**TASK REQUIREMENTS**
Looking through the listing that follows, count the lines that contain "written" and give only that number.

--------------------

(* ===== verification/Hub.v ===== *)
(** * The WebSocket hub ([internal/dashboard/hub.go], [client.go], [handler.go: ServeWS])

    The hub's goroutine owns the set of clients; connections and their pumps talk to it
    through buffered channels.  Closing a closed channel and sending on one are panics; a send
    on a full channel waits. *)

From S2P Require Import Prelude.

Local Open Scope list_scope.

(** The channel [send] of a client: what it buffers and whether it is closed. *)
Record Chan := MkChan { buf : list string; closed : bool }.

(** The capacity of every channel of the hub and its clients. *)
Definition capacity : nat := 256.

(** Clients are numbered.  [chans] holds the channel [send] of each; the queues are the
    contents of the channels [register], [unregister] and [broadcast], which nobody closes. *)
Record Hub := MkHub {
  clients : gset nat;
  chans : gmap nat Chan;
  register : list nat;
  unregister : list nat;
  broadcast : list string;
  nextClient : nat
}.

Definition NewHub : Hub := MkHub ∅ ∅ [] [] [] 0.

(** What an operation does: panic, or go on. *)
Inductive outcome := Panic | Go (h : Hub).

Definition set_chan (c : nat) (ch : Chan) (h : Hub) : Hub :=
  MkHub (clients h) (<[c := ch]> (chans h)) (register h) (unregister h) (broadcast h)
    (nextClient h).

(** [close(client.send)]. *)
Definition close_send (c : nat) (h : Hub) : outcome :=
  match chans h !! c with
  | None => Panic
  | Some ch =>
      if closed ch then Panic
      else Go (set_chan c (MkChan (buf ch) true) h)
  end.

(** [delete(h.clients, client)]. *)
Definition delete_client (c : nat) (h : Hub) : Hub :=
  MkHub (clients h ∖ {[c]}) (chans h) (register h) (unregister h) (broadcast h) (nextClient h).

Definition bind_outcome (o : outcome) (f : Hub -> outcome) : outcome :=
  match o with Panic => Panic | Go h => f h end.

(** ** The cases of [Run] *)

Definition run_register (h : Hub) : outcome :=
  match register h with
  | [] => Go h
  | c :: rest =>
      Go (MkHub ({[c]} ∪ clients h) (chans h) rest (unregister h) (broadcast h) (nextClient h))
  end.

Definition run_unregister (h : Hub) : outcome :=
  match unregister h with
  | [] => Go h
  | c :: rest =>
      let h := MkHub (clients h) (chans h) (register h) rest (broadcast h) (nextClient h) in
      if bool_decide (c ∈ clients h) then close_send c (delete_client c h) else Go h
  end.

(** [select { case client.send <- message: default: close(client.send); delete }]. *)
Definition deliver (message : string) (c : nat) (h : Hub) : outcome :=
  match chans h !! c with
  | None => Panic
  | Some ch =>
      if closed ch then Panic
      else if decide (length (buf ch) < capacity)
      then Go (set_chan c (MkChan (buf ch ++ [message]) false) h)
      else bind_outcome (close_send c h) (fun h => Go (delete_client c h))
  end.
(** ** The invariant *)

(** An elector owns its session alone; with the lock taken and the session alive, it is the
    holder; its flags and metrics follow its place in the loop. *)
Record elector_ok (v : Server) (e : Elector) : Prop := {
  ok_at : is_Some (conn e) -> connected_at (pc e) = true;
  ok_conn : stopped e = false -> connected_at (pc e) = true -> is_Some (conn e);
  ok_open : forall s, conn e = Some s -> s ∈ opened v;
  ok_lock : forall s, conn e = Some s -> leading_at (pc e) = true -> s ∈ alive v ->
    holder v = Some s;
  ok_sched : scheduling e = scheduling_at (pc e);
  ok_leader : stopped e = false ->
    crashed_at (pc e) = false /\ isLeader e = reported_at (pc e);
  ok_gauge : LeaderStatus e = if isLeader e then 1%Z else 0%Z;
  ok_stop : stopped e = true -> cancelled e = true;
  ok_count : elections_acquired e = elections_lost e + open_at (pc e)
}.

Record Inv (s : System) : Prop := {
  inv_electors : map_Forall (fun _ e => elector_ok (server s) e) (electors s);
  inv_owned : forall i j e f x, electors s !! i = Some e -> electors s !! j = Some f ->
    conn e = Some x -> conn f = Some x -> i = j
}.

Lemma inv_init : Inv init.
Proof.
  split; simpl; [by apply map_Forall_empty|]. intros i j e f x. by rewrite lookup_empty.
Qed.

(** *** What a call on the server does to the sessions of others *)

(** Sessions other than [x] stay as they are, unless the server ends them. *)
Definition evolves (x : option nat) (v v' : Server) : Prop :=
  opened v ⊆ opened v' /\
  forall s, s ∈ opened v -> x <> Some s -> s ∈ alive v' ->
    s ∈ alive v /\ (holder v = Some s -> holder v' = Some s).

Lemma evolves_quiet x v v' : quiet alive opened holder v v' -> evolves x v v'.
Proof. intros (Ha & Ho & Hh). unfold evolves. by rewrite Ha, Ho, Hh. Qed.

Lemma evolves_connects s v v' : connects alive opened holder s v v' -> evolves None v v'.
Proof. intros (Hs & Ha & Ho & Hh). split; [set_solver|]. rewrite Ha, Hh. set_solver. Qed.

Lemma evolves_locks s v v' : locks alive opened holder s v v' -> evolves (Some s) v v'.
Proof.
  intros (_ & Hfree & Ha & Ho & Hh). split; [by rewrite Ho|]. rewrite Ha, Hh.
  intros y _ Hne Hy. split; [done|]. intros Hx. destruct Hfree; congruence.
Qed.

Lemma evolves_ends s v v' : ends alive opened holder s v v' -> evolves (Some s) v v'.
Proof.
  intros (Ha & Ho & Hh). split; [by rewrite Ho|]. rewrite Ha, Hh.
  intros y _ Hne [Hy _]%elem_of_difference. split; [done|]. intros Hx.
  rewrite decide_False by congruence. done.
Qed.

Create HintDb election.

#[local] Hint Resolve evolves_quiet evolves_locks evolves_ends : election.

Lemma evolves_connect v : evolves None v (srv_connect v).2.
Proof.
  pose proof (srv_connect_law v) as Hl. destruct (srv_connect v) as [[s|] v']; simpl in *.
  - by eapply evolves_connects.
  - destruct Hl as [Hl|[s Hl]]; [by apply evolves_quiet|by eapply evolves_connects].
Qed.

Lemma evolves_try_lock s v : evolves (Some s) v (srv_try_lock s v).2.
Proof.
  pose proof (srv_try_lock_law s v) as Hl.
  destruct (srv_try_lock s v) as [[[]|] v']; simpl in *; [|destruct Hl|destruct_or! Hl];
    eauto with election.
Qed.

Lemma evolves_count s v : evolves (Some s) v (srv_count_locks s v).2.
Proof.
  pose proof (srv_count_locks_law s v) as Hl.
  destruct (srv_count_locks s v) as [[n|] v']; simpl in *; [|destruct_or! Hl];
    [destruct Hl|..]; eauto with election.
Qed.

Lemma evolves_close s v : evolves (Some s) v (srv_close s v).
Proof. destruct (srv_close_law s v); eauto with election. Qed.

Lemma evolves_trans x v1 v2 v3 : evolves x v1 v2 -> evolves x v2 v3 -> evolves x v1 v3.
Proof.
  intros [Ho1 H1] [Ho2 H2]. split; [by etrans|]. intros s Hs Hx Ha.
  destruct (H2 s (Ho1 _ Hs) Hx Ha) as [Ha2 Hh2]. destruct (H1 s Hs Hx Ha2). auto.
Qed.
Record Spec := MkSpec {
  sw_Version : string;
  sw_Host : string;
  sw_BasePath : string;
  sw_Schemes : list string;
  sw_Title : string
}.

Definition SwaggerInfo : Spec := MkSpec "2.0" "localhost:8080" "/api/v1" [] "GoQueue API".

(** Method, full path and operation. *)
Definition operations : list (string * string * Operation) :=
  '(p, ms) ← paths; '(m, op) ← ms; [(m, sw_BasePath SwaggerInfo +:+ p, op)].

(** The value of a name in a JSON object of the document. *)
Fixpoint assoc {A} (l : list (string * A)) (name : string) : option A :=
  match l with
  | [] => None
  | (k, a) :: l => if String.eqb k name then Some a else assoc l name
  end.

(** ** The values the handlers encode *)

(** A JSON value; a [json.RawMessage] is kept as its text. *)
Inductive tree :=
| NNull
| NBool (b : bool)
| NInt (z : Z)
| NStr (s : string)
| NRaw (text : string)
| NArr (l : list tree)
| NObj (l : list (string * tree)).

(** A field with [omitempty]. *)
Definition omitempty {A} (name : string) (f : A -> tree) (x : option A) : list (string * tree) :=
  match x with Some a => [(name, f a)] | None => [] end.

Section Trees.
Context `{UuidLib} `{LocalTime}.

(** The encoder writes a time whose year has four digits (see [encodable]). *)
Definition NTime (t : Time) : tree :=
  NStr (match marshal_time (zone_offset t) t with Ok s => s | Err _ => "" end).

Definition tree_of_job (j : Job) : tree :=
  NObj ([("id", NStr (uuid_String (ID j))); ("queue", NStr (Queue j)); ("type", NStr (JobType j));
         ("payload", NRaw (Payload j)); ("status", NStr (Status j));
         ("max_retries", NInt (MaxRetries j)); ("retry_count", NInt (RetryCount j))] ++
        omitempty "run_at" NTime (RunAt j) ++ omitempty "started_at" NTime (StartedAt j) ++
        omitempty "completed_at" NTime (CompletedAt j) ++
        omitempty "error" NStr (if bool_decide (JobError j = "") then None else Some (JobError j)) ++
        [("created_at", NTime (CreatedAt j)); ("updated_at", NTime (UpdatedAt j))]).

(** No rows are a nil slice, which is written as [null]. *)
Definition tree_of_jobs (l : list Job) : tree :=
  match l with [] => NNull | _ => NArr (tree_of_job <$> l) end.

Definition tree_of_map {A} (f : A -> tree) (m : gmap string A) : tree :=
  NObj ((fun p => (p.1, f p.2)) <$> map_to_list m).

Definition tree_of (d : Data) : tree :=
  match d with
  | DJob j => tree_of_job j
  | DPaginatedResponse data p =>
      NObj [("data", tree_of_jobs data);
            ("pagination", NObj [("page", NInt (p_Page p)); ("limit", NInt (p_Limit p));
               ("total", NInt (p_Total p)); ("total_pages", NInt (p_TotalPages p))])]
  | DErrorResponse e => NObj [("error", NStr e)]
  | DStrings m => tree_of_map NStr m
  | DCounts m => tree_of_map NInt m
  | DQueues m => tree_of_map (tree_of_map NInt) m
  | DReady status ready db =>
      NObj [("db", NBool db); ("ready", NBool ready); ("status", NStr status)]
  end.

(** What [json.Encoder] can write: every time has a year of four digits and every
    [json.RawMessage] is one JSON value.  Otherwise it writes nothing, and the body of the
    response, whose status line is already out, stays empty. *)
Definition encodable_time (t : Time) : bool :=
  match marshal_time (zone_offset t) t with Ok _ => true | Err _ => false end.

Definition encodable_raw (text : string) : bool :=
  match scan_value maxNestingDepth (skip_ws (decode text)) with
  | Some rest => bool_decide (skip_ws rest = [])
  | None => false
  end.

Definition encodable_job (j : Job) : bool :=
  encodable_raw (Payload j) &&
  forallb encodable_time
    (option_list (RunAt j) ++ option_list (StartedAt j) ++ option_list (CompletedAt j) ++
     [CreatedAt j; UpdatedAt j]).

Definition encodable (d : Data) : bool :=
  match d with
  | DJob j => encodable_job j
  | DPaginatedResponse data _ => forallb encodable_job data
  | _ => true
  end.

End Trees.

(** ** Conformance *)

(** The properties of a job that are left out when they are empty ([omitempty]); the document
    requires none. *)
Definition omitted : list string := ["run_at"; "started_at"; "completed_at"; "error"].

(** A value has the shape of a schema over the definitions [defs]; references are followed
    [fuel] times.  An object has only documented properties, and all of them but [omitted]
    ones; a [json.RawMessage] has no shape of its own. *)
Fixpoint conforms (defs : list (string * Schema)) (fuel : nat) (s : Schema) (v : tree)
    {struct fuel} : bool :=
  match fuel with
  | O => false
  | S fuel =>
      match s, v with
      | SAny, _ => true
      | SString, NStr _ => true
      | SInteger, NInt _ => true
      | SEnum l, NStr x => bool_decide (x ∈ l)
      | SArray s, NArr l => forallb (conforms defs fuel s) l
      | SMap s, NObj l => forallb (fun p => conforms defs fuel s p.2) l
      | SObject ps, NObj l =>
          forallb (fun p => match assoc ps p.1 with
                            | Some s => conforms defs fuel s p.2
                            | None => false
                            end) l &&
          forallb (fun q => bool_decide (q.1 ∈ l.*1) || bool_decide (q.1 ∈ omitted)) ps
      | SRef name, v =>
          match assoc defs name with Some s => conforms defs fuel s v | None => false end
      | _, _ => false
      end
  end.

(** The definitions with one correction: a [payload] is any JSON value.  The document has it as
    an array of integers (see [payload_documented_as_bytes]). *)
Definition any_payload (s : Schema) : Schema :=
  match s with
  | SObject ps => SObject ((fun p => if String.eqb p.1 "payload" then (p.1, SAny) else p) <$> ps)
  | s => s
  end.

Definition corrected : list (string * Schema) :=
  (fun p => (p.1, any_payload p.2)) <$> definitions.

(** Enough for the references of the document, and for the objects between them. *)
Definition conforming : Schema -> tree -> bool := conforms corrected 5.

(** ** The handlers and the document *)

Definition upper (method : string) : string :=
  if bool_decide (method = "get") then "GET" else if bool_decide (method = "post") then "POST"
  else if bool_decide (method = "delete") then "DELETE" else method.

(** The response is one of the documented ones, its body possibly empty when it cannot be
    written. *)
Definition documented `{UuidLib} `{LocalTime} (op : Operation) (resp : Response) : bool :=
  existsb (fun p => (p.1 =? resp_Status resp)%Z &&
                    implb (encodable (resp_Body resp)) (conforming p.2 (tree_of (resp_Body resp))))
    (op_Responses op).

--------------------

**SOLUTION**
2